BEGIN

Definition budget_set (p : BudgetProperty) self (val : BigInt)
    : ComputeBudget * result JsError () :=
  match p with
  | P_compute_unit_limit => cb_set_compute_unit_limit self val
  | P_log_64_units => cb_set_log_64_units self val
  | P_create_program_address_units => cb_set_create_program_address_units self val
  | P_invoke_units => cb_set_invoke_units self val
  | P_max_instruction_stack_depth => cb_set_max_instruction_stack_depth self val
  | P_max_instruction_trace_length => cb_set_max_instruction_trace_length self val
  | P_sha256_base_cost => cb_set_sha256_base_cost self val
  | P_sha256_byte_cost => cb_set_sha256_byte_cost self val
  | P_sha256_max_slices => cb_set_sha256_max_slices self val
  | P_max_call_depth => cb_set_max_call_depth self val
  | P_stack_frame_size => cb_set_stack_frame_size self val
  | P_log_pubkey_units => cb_set_log_pubkey_units self val
  | P_cpi_bytes_per_unit => cb_set_cpi_bytes_per_unit self val
  | P_sysvar_base_cost => cb_set_sysvar_base_cost self val
  | P_secp256k1_recover_cost => cb_set_secp256k1_recover_cost self val
  | P_syscall_base_cost => cb_set_syscall_base_cost self val
  | P_curve25519_edwards_validate_point_cost => cb_set_curve25519_edwards_validate_point_cost self val
  | P_curve25519_edwards_add_cost => cb_set_curve25519_edwards_add_cost self val
  | P_curve25519_edwards_subtract_cost => cb_set_curve25519_edwards_subtract_cost self val
  | P_curve25519_edwards_multiply_cost => cb_set_curve25519_edwards_multiply_cost self val
  | P_curve25519_edwards_msm_base_cost => cb_set_curve25519_edwards_msm_base_cost self val
  | P_curve25519_edwards_msm_incremental_cost => cb_set_curve25519_edwards_msm_incremental_cost self val
  | P_curve25519_ristretto_validate_point_cost => cb_set_curve25519_ristretto_validate_point_cost self val
  | P_curve25519_ristretto_add_cost => cb_set_curve25519_ristretto_add_cost self val
  | P_curve25519_ristretto_subtract_cost => cb_set_curve25519_ristretto_subtract_cost self val
  | P_curve25519_ristretto_multiply_cost => cb_set_curve25519_ristretto_multiply_cost self val
  | P_curve25519_ristretto_msm_base_cost => cb_set_curve25519_ristretto_msm_base_cost self val
  | P_curve25519_ristretto_msm_incremental_cost => cb_set_curve25519_ristretto_msm_incremental_cost self val
  | P_heap_cost => cb_set_heap_cost self val
  | P_mem_op_base_cost => cb_set_mem_op_base_cost self val
  | P_alt_bn128_addition_cost => cb_set_alt_bn128_addition_cost self val
  | P_alt_bn128_multiplication_cost => cb_set_alt_bn128_multiplication_cost self val
  | P_alt_bn128_pairing_one_pair_cost_first => cb_set_alt_bn128_pairing_one_pair_cost_first self val
  | P_alt_bn128_pairing_one_pair_cost_other => cb_set_alt_bn128_pairing_one_pair_cost_other self val
  | P_poseidon_cost_coefficient_a => cb_set_poseidon_cost_coefficient_a self val
  | P_poseidon_cost_coefficient_c => cb_set_poseidon_cost_coefficient_c self val
  | P_get_remaining_compute_units_cost => cb_set_get_remaining_compute_units_cost self val
  | P_alt_bn128_g1_compress => cb_set_alt_bn128_g1_compress self val
  | P_alt_bn128_g1_decompress => cb_set_alt_bn128_g1_decompress self val
  | P_alt_bn128_g2_compress => cb_set_alt_bn128_g2_compress self val
  | P_alt_bn128_g2_decompress => cb_set_alt_bn128_g2_decompress self val
  end.

#[export] Instance budget_accessors : Accessors ComputeBudget := {
  property := BudgetProperty;
  property_width := budget_width;
  property_get p self := Z.of_N (budget_get p self);
  property_set := budget_set }.

Context `{!BigIntLaws}.

(** One goal per pair of properties. *)
Ltac budget_case :=
  eapply assign_behaves with (value := Z.of_N);
  [reflexivity|simpl; auto with svm_node|intros y q _; destruct q; reflexivity].

#[export] Instance budget_accessor_laws : AccessorLaws ComputeBudget.
Proof. constructor. intros p x val. destruct p; budget_case. Qed.

Lemma budget_set_heap_size p self val : heap_size (budget_set p self val).1 = heap_size self.
Proof. destruct p; cbv [budget_set]; apply assign_keeps; reflexivity. Qed.

(** C29.  The properties of a compute budget are independent variables.  After any
    sequence of assignments, refused ones included, each of the 41 [BigInt]
    properties reads as the last value assigned to it that its Rust type holds, or
    as before when there was none; no assignment moves the heap size, and setting
    the heap size moves nothing else. *)
Theorem budget_properties_independent self
  (script : list (property (T := ComputeBudget) * BigInt)) (p : property (T := ComputeBudget)) n :
  Z.of_N (budget_get p (run_script self script))
  = last_fitting p (Z.of_N (budget_get p self)) script ∧
  cb_heap_size (run_script self script) = cb_heap_size self ∧
  cb_heap_size (cb_set_heap_size self n) = n ∧
  budget_get p (cb_set_heap_size self n) = budget_get p self.
Proof.
  split_and!.
  - apply (run_script_get p script self).
  - unfold cb_heap_size. revert self. induction script as [|[q val] script IH]; intros self; [done|].
    simpl. by rewrite IH, budget_set_heap_size.
  - done.
  - by destruct p.
Qed.
End budget.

END

In the entries above, restate word for word the lines between the one holding "cb_set_curve25519_ristretto_subtract_cost self val" and the one holding "cb_set_poseidon_cost_coefficient_c self val", inclusive, and nothing besides.

• **RESULT FOR THIS TASK**:
  | P_curve25519_ristretto_subtract_cost => cb_set_curve25519_ristretto_subtract_cost self val
  | P_curve25519_ristretto_multiply_cost => cb_set_curve25519_ristretto_multiply_cost self val
  | P_curve25519_ristretto_msm_base_cost => cb_set_curve25519_ristretto_msm_base_cost self val
  | P_curve25519_ristretto_msm_incremental_cost => cb_set_curve25519_ristretto_msm_incremental_cost self val
  | P_heap_cost => cb_set_heap_cost self val
  | P_mem_op_base_cost => cb_set_mem_op_base_cost self val
  | P_alt_bn128_addition_cost => cb_set_alt_bn128_addition_cost self val
  | P_alt_bn128_multiplication_cost => cb_set_alt_bn128_multiplication_cost self val
  | P_alt_bn128_pairing_one_pair_cost_first => cb_set_alt_bn128_pairing_one_pair_cost_first self val
  | P_alt_bn128_pairing_one_pair_cost_other => cb_set_alt_bn128_pairing_one_pair_cost_other self val
  | P_poseidon_cost_coefficient_a => cb_set_poseidon_cost_coefficient_a self val
  | P_poseidon_cost_coefficient_c => cb_set_poseidon_cost_coefficient_c self val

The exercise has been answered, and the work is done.